Problem to work on
Only one stretch of the listing below is wanted. Give it again exactly, from the line with "(** [Grade.comparable_fields_are_consistent] *)" through the line with "when bool_decide (gr_strict_success g = Some false)".

Material provided
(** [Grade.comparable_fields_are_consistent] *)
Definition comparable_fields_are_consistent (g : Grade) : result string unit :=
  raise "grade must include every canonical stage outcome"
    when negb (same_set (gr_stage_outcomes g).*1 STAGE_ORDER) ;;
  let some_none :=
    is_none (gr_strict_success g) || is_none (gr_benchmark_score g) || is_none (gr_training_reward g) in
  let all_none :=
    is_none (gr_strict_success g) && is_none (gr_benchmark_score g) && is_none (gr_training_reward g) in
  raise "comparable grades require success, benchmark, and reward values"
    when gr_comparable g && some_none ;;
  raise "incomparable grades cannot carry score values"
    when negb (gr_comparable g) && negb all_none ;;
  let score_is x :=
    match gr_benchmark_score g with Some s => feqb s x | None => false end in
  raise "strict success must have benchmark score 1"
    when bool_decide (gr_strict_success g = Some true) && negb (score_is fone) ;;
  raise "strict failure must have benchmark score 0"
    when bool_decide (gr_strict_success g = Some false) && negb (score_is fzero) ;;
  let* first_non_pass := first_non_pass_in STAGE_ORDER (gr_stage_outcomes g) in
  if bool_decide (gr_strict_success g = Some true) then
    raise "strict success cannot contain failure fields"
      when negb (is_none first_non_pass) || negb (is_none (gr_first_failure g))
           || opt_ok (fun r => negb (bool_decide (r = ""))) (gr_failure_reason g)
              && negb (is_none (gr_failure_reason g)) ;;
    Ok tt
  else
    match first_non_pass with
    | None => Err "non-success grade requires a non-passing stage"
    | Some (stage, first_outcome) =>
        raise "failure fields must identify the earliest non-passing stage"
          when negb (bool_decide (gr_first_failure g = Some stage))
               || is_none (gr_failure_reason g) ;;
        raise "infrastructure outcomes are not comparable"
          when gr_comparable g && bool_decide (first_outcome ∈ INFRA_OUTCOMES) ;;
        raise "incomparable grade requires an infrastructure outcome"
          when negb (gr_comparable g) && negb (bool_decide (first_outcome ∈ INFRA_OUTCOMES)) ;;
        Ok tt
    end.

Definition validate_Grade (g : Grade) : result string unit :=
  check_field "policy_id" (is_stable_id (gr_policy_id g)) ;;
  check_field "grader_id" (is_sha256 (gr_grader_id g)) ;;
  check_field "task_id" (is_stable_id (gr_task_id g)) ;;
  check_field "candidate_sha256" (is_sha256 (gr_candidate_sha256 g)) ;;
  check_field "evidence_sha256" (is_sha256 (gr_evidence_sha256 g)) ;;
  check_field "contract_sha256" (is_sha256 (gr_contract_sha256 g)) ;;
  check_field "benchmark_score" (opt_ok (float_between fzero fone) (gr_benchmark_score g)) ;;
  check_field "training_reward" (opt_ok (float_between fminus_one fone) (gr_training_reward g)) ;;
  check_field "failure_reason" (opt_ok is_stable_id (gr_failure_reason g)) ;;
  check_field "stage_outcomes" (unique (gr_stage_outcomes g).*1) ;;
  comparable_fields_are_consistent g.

* * *

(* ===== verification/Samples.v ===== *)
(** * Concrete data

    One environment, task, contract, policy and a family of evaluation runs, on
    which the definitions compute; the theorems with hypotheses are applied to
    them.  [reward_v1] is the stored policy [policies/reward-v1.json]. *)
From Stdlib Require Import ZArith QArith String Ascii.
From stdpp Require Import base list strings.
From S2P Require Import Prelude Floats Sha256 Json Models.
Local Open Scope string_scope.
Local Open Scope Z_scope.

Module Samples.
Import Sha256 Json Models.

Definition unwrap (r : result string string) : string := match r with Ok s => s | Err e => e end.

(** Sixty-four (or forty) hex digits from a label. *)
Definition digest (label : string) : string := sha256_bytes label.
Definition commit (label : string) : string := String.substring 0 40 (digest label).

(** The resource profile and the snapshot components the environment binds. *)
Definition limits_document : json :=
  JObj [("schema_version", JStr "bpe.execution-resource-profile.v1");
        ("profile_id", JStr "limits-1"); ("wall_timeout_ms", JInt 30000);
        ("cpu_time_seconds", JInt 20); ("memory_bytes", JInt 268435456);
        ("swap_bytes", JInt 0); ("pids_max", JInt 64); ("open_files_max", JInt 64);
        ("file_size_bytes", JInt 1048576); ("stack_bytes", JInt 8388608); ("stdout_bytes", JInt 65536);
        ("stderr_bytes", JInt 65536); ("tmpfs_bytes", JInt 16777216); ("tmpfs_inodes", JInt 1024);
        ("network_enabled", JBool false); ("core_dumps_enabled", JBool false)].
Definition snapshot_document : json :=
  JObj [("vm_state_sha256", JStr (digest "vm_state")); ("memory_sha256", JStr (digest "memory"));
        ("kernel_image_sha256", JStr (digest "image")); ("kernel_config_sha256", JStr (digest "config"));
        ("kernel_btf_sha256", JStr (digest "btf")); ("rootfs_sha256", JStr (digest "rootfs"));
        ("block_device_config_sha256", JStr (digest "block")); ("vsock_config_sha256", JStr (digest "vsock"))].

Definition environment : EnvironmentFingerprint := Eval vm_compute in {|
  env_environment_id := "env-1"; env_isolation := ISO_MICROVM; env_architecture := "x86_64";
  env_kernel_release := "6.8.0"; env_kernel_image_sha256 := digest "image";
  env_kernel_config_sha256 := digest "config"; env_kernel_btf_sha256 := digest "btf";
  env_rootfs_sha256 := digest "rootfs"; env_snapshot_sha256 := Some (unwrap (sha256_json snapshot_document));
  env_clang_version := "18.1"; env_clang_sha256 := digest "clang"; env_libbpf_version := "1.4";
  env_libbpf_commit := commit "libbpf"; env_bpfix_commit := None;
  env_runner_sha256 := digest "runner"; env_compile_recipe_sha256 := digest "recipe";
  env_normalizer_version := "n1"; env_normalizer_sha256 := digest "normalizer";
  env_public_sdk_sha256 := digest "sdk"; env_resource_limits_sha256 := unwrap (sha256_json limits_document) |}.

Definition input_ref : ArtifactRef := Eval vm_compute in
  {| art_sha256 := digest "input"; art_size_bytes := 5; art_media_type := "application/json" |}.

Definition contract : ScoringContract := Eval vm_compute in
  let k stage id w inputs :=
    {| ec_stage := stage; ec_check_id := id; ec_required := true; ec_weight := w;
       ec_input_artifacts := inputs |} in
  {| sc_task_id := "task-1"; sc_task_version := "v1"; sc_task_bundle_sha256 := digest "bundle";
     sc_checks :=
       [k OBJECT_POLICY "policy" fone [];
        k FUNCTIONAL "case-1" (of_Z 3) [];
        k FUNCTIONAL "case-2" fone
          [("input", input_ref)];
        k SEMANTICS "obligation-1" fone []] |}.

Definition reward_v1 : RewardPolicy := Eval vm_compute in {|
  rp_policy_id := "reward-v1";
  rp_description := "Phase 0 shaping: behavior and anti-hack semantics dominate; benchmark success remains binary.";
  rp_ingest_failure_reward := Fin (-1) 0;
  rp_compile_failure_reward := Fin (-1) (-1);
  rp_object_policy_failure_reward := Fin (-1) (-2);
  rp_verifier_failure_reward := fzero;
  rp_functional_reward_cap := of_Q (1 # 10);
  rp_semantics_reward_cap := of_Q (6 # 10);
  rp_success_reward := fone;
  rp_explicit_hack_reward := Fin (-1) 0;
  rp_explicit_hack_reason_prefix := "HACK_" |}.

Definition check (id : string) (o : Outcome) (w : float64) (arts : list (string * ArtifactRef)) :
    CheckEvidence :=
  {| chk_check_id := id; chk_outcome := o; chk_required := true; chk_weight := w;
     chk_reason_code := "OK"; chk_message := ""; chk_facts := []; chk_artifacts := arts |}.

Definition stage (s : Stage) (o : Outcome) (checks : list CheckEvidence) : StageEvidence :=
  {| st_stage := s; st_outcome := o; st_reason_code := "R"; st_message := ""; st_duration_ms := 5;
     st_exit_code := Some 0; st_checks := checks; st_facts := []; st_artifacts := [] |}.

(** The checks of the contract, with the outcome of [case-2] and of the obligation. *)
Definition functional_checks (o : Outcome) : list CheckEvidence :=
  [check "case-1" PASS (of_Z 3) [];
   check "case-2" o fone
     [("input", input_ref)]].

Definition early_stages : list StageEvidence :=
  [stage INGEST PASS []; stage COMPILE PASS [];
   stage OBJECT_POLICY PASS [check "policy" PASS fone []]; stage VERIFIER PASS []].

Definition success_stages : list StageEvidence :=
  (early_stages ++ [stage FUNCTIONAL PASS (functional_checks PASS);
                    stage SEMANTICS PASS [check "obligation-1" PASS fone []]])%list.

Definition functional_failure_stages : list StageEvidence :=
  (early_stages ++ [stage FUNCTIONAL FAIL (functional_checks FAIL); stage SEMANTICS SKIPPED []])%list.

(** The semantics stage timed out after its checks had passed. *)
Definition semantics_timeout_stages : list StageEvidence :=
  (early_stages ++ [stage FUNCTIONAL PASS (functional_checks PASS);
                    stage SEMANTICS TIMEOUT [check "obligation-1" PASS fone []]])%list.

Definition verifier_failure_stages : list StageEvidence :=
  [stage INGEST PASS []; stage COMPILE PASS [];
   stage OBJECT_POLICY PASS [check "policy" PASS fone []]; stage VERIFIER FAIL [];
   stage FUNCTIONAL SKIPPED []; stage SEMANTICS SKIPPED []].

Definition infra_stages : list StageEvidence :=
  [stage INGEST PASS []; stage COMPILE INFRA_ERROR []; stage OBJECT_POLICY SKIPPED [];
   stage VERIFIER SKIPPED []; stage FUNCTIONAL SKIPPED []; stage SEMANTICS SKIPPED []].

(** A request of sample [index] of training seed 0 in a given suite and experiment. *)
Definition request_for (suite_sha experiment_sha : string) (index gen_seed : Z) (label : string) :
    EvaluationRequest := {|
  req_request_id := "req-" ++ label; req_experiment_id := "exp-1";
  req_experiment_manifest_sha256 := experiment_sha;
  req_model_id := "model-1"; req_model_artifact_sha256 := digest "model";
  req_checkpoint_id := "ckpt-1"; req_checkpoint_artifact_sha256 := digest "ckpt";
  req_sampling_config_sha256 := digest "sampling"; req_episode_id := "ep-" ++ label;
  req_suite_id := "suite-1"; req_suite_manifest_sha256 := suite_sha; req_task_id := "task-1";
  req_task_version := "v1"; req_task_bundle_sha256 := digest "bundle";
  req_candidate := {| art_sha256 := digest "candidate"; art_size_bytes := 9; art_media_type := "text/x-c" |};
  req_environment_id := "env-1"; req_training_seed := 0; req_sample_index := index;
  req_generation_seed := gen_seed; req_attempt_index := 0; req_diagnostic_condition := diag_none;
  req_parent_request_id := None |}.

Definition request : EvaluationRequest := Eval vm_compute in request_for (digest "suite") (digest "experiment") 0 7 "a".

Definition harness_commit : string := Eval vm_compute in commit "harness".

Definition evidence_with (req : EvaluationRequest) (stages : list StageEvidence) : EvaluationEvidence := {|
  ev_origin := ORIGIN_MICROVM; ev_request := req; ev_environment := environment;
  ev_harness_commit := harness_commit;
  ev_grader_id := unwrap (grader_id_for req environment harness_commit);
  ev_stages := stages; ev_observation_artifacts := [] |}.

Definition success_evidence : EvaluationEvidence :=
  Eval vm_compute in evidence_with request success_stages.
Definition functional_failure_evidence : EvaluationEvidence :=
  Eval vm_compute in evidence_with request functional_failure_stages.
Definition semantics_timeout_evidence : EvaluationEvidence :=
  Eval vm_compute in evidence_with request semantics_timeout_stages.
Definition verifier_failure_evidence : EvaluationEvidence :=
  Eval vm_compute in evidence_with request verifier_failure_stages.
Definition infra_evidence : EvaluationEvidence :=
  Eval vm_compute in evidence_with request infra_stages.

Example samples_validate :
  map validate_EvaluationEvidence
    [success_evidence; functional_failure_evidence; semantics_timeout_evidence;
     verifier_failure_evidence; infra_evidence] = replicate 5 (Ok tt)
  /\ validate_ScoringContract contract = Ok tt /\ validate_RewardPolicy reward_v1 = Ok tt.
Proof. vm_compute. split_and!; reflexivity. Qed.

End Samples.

--

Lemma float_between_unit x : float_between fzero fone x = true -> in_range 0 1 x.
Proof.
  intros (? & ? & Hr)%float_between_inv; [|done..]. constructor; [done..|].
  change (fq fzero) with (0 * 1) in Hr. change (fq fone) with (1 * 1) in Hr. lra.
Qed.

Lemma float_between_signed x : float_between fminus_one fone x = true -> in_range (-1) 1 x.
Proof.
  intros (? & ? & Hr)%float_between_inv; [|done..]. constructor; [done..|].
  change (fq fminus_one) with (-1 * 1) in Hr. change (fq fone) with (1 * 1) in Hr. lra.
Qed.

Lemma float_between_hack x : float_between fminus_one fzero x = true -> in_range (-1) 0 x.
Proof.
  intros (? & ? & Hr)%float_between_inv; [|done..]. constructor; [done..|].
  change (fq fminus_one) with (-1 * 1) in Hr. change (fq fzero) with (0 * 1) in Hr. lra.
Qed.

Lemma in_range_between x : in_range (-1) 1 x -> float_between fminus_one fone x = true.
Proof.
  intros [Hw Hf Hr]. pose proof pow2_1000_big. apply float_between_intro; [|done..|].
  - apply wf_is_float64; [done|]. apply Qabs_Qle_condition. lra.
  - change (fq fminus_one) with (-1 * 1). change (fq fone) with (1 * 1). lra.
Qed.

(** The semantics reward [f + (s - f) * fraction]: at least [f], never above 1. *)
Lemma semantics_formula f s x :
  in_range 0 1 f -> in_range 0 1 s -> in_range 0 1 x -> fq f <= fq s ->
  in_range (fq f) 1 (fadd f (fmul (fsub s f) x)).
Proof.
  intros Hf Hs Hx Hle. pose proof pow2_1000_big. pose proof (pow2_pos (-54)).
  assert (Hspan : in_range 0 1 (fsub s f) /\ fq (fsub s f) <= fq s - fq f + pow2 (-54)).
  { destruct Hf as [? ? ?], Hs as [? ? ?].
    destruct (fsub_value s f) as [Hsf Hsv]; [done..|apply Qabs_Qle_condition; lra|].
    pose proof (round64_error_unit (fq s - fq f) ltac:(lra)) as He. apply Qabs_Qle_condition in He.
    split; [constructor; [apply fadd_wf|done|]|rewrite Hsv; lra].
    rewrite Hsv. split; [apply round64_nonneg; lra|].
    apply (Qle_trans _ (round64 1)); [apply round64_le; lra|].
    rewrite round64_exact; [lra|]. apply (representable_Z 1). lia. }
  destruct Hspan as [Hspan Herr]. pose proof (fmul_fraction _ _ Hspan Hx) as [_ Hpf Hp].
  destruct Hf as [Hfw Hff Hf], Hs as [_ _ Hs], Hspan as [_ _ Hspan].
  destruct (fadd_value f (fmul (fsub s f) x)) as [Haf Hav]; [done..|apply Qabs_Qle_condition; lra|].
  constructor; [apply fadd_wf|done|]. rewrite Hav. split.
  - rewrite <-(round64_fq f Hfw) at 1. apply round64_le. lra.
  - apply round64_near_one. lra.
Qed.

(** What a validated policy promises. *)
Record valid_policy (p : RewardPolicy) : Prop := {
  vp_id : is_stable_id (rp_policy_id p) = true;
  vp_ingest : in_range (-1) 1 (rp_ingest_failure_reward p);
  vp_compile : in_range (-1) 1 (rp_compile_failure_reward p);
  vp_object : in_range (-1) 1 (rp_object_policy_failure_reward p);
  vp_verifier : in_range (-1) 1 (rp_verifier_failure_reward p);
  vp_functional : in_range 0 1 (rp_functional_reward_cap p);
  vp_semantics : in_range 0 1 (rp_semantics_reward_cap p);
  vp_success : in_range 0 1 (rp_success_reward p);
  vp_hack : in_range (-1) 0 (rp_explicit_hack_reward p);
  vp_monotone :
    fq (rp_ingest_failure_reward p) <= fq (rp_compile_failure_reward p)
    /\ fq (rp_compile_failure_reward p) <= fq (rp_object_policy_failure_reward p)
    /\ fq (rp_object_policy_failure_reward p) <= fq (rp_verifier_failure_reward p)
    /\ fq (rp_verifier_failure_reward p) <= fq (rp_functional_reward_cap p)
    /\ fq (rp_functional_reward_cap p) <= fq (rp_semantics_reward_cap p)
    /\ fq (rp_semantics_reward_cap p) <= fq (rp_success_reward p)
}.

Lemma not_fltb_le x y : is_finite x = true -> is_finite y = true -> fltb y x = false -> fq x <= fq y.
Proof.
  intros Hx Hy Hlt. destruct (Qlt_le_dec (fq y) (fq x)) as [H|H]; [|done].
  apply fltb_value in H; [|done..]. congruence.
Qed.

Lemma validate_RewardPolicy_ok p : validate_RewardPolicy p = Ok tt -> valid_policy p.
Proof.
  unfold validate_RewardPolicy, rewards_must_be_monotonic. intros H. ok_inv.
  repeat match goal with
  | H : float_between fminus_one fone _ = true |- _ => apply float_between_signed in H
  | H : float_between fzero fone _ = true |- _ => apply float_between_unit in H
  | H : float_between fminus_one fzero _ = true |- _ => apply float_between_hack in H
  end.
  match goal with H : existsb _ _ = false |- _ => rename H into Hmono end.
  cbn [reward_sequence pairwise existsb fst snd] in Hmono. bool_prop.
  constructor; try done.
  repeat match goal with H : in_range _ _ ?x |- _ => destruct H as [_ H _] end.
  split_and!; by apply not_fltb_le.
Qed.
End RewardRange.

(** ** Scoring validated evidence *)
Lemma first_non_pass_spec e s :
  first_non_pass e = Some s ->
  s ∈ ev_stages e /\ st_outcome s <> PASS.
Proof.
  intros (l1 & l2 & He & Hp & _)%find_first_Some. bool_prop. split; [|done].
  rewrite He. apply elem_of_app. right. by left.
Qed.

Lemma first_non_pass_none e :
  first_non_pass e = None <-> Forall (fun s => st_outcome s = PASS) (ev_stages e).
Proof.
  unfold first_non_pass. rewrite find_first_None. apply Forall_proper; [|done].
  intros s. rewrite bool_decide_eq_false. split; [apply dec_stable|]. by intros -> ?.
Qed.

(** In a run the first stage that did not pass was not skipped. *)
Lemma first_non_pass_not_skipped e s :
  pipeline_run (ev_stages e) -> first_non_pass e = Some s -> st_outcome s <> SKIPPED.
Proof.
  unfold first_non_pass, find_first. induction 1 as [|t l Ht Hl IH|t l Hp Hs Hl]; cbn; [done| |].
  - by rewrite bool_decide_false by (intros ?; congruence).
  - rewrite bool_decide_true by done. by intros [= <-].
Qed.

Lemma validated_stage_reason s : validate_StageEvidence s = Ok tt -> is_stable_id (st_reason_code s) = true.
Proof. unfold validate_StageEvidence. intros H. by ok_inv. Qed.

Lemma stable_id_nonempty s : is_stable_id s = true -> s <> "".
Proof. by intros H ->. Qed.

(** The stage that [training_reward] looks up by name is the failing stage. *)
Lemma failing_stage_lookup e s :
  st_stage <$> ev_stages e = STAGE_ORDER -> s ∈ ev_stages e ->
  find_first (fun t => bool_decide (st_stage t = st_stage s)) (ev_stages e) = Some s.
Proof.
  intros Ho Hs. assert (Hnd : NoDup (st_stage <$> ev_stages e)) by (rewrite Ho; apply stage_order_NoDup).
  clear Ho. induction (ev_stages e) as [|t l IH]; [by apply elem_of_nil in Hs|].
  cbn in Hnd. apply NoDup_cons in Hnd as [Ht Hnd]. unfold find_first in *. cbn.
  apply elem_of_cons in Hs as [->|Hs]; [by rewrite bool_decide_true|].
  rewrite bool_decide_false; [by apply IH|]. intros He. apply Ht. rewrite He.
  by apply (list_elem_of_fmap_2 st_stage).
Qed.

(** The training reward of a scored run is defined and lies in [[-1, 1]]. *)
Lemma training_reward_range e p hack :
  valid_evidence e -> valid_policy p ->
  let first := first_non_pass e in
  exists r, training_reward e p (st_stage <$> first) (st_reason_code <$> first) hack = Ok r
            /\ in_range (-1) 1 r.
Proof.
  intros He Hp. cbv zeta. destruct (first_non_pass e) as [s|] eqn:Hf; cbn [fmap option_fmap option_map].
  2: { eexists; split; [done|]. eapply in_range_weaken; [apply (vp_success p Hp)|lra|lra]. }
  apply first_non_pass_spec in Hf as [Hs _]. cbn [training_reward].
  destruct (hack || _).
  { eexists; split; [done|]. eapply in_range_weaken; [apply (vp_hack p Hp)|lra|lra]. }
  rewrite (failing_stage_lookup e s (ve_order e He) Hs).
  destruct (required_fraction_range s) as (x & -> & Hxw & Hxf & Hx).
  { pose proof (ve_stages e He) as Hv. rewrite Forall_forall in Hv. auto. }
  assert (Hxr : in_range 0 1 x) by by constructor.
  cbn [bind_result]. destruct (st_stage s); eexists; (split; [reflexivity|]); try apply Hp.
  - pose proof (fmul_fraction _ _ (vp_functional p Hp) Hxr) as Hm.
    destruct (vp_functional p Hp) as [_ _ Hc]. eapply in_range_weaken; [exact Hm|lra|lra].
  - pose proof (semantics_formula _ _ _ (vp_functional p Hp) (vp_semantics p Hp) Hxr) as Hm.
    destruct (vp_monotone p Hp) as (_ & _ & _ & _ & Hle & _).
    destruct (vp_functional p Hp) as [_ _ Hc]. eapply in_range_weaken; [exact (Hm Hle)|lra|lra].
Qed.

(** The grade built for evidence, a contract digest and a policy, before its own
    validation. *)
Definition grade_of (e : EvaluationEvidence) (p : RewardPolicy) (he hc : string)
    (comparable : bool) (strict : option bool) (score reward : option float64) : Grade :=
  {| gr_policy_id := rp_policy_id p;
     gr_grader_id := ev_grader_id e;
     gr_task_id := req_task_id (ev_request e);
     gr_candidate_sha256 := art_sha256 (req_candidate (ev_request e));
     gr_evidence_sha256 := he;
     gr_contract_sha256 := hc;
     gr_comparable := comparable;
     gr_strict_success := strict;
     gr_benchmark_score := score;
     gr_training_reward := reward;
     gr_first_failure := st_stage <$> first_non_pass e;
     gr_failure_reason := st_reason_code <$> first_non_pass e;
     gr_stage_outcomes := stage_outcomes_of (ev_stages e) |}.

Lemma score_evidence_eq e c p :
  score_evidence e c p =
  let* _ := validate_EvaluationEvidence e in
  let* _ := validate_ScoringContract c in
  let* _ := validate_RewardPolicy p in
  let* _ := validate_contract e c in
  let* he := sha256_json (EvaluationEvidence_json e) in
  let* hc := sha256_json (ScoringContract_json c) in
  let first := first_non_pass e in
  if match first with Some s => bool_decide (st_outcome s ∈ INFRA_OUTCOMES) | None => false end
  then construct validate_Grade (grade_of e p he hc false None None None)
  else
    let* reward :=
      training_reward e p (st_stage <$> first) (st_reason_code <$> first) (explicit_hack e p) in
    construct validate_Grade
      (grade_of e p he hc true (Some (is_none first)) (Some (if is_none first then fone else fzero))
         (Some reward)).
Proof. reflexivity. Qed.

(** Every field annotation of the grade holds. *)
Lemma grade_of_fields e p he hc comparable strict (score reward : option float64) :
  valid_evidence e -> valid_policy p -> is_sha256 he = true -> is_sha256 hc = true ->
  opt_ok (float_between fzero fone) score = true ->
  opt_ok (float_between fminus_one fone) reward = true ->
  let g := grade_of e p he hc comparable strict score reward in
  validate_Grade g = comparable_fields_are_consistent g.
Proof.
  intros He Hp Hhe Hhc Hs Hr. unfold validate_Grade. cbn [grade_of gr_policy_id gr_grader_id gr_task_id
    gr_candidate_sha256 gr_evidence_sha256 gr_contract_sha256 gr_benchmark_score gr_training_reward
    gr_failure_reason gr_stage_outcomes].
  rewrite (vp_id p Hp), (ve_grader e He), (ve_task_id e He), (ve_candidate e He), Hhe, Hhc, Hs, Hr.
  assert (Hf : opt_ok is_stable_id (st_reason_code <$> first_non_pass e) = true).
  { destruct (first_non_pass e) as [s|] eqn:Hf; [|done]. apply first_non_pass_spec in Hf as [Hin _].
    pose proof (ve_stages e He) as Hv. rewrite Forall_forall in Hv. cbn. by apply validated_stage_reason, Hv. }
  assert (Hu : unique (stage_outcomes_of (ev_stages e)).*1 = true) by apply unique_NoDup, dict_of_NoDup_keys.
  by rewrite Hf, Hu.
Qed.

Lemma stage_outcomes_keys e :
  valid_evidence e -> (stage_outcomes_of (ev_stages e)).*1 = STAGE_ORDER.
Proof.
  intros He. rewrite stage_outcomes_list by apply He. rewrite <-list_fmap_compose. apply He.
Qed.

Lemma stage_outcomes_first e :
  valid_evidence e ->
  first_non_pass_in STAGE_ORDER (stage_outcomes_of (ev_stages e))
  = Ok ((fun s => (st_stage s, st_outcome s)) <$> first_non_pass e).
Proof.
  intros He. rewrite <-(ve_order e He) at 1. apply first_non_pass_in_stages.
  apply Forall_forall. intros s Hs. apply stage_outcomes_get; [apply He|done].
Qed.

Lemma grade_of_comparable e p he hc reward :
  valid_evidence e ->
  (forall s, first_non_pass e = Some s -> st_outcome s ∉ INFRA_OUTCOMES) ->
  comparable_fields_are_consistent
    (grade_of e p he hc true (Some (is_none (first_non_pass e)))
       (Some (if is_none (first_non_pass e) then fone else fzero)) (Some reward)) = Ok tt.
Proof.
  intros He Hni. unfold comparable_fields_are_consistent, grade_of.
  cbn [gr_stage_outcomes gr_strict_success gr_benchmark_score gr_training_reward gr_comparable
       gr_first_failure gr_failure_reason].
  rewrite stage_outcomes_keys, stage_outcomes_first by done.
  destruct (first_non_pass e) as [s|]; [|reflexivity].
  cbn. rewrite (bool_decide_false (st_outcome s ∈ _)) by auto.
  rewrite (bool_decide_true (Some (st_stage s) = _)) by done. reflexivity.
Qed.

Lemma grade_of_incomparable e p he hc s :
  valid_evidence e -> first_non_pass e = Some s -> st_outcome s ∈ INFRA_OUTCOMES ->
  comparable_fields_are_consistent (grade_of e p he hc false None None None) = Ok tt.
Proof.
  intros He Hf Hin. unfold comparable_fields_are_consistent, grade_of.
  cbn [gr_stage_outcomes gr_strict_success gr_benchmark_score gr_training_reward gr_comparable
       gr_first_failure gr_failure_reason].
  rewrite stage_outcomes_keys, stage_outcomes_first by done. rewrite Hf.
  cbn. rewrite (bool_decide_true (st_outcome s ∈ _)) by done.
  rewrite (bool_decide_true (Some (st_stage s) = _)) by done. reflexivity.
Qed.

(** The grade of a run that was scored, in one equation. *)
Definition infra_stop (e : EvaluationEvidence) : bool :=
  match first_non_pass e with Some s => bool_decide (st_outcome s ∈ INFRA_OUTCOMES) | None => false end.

Output for this exercise
(** [Grade.comparable_fields_are_consistent] *)
Definition comparable_fields_are_consistent (g : Grade) : result string unit :=
  raise "grade must include every canonical stage outcome"
    when negb (same_set (gr_stage_outcomes g).*1 STAGE_ORDER) ;;
  let some_none :=
    is_none (gr_strict_success g) || is_none (gr_benchmark_score g) || is_none (gr_training_reward g) in
  let all_none :=
    is_none (gr_strict_success g) && is_none (gr_benchmark_score g) && is_none (gr_training_reward g) in
  raise "comparable grades require success, benchmark, and reward values"
    when gr_comparable g && some_none ;;
  raise "incomparable grades cannot carry score values"
    when negb (gr_comparable g) && negb all_none ;;
  let score_is x :=
    match gr_benchmark_score g with Some s => feqb s x | None => false end in
  raise "strict success must have benchmark score 1"
    when bool_decide (gr_strict_success g = Some true) && negb (score_is fone) ;;
  raise "strict failure must have benchmark score 0"
    when bool_decide (gr_strict_success g = Some false) && negb (score_is fzero) ;;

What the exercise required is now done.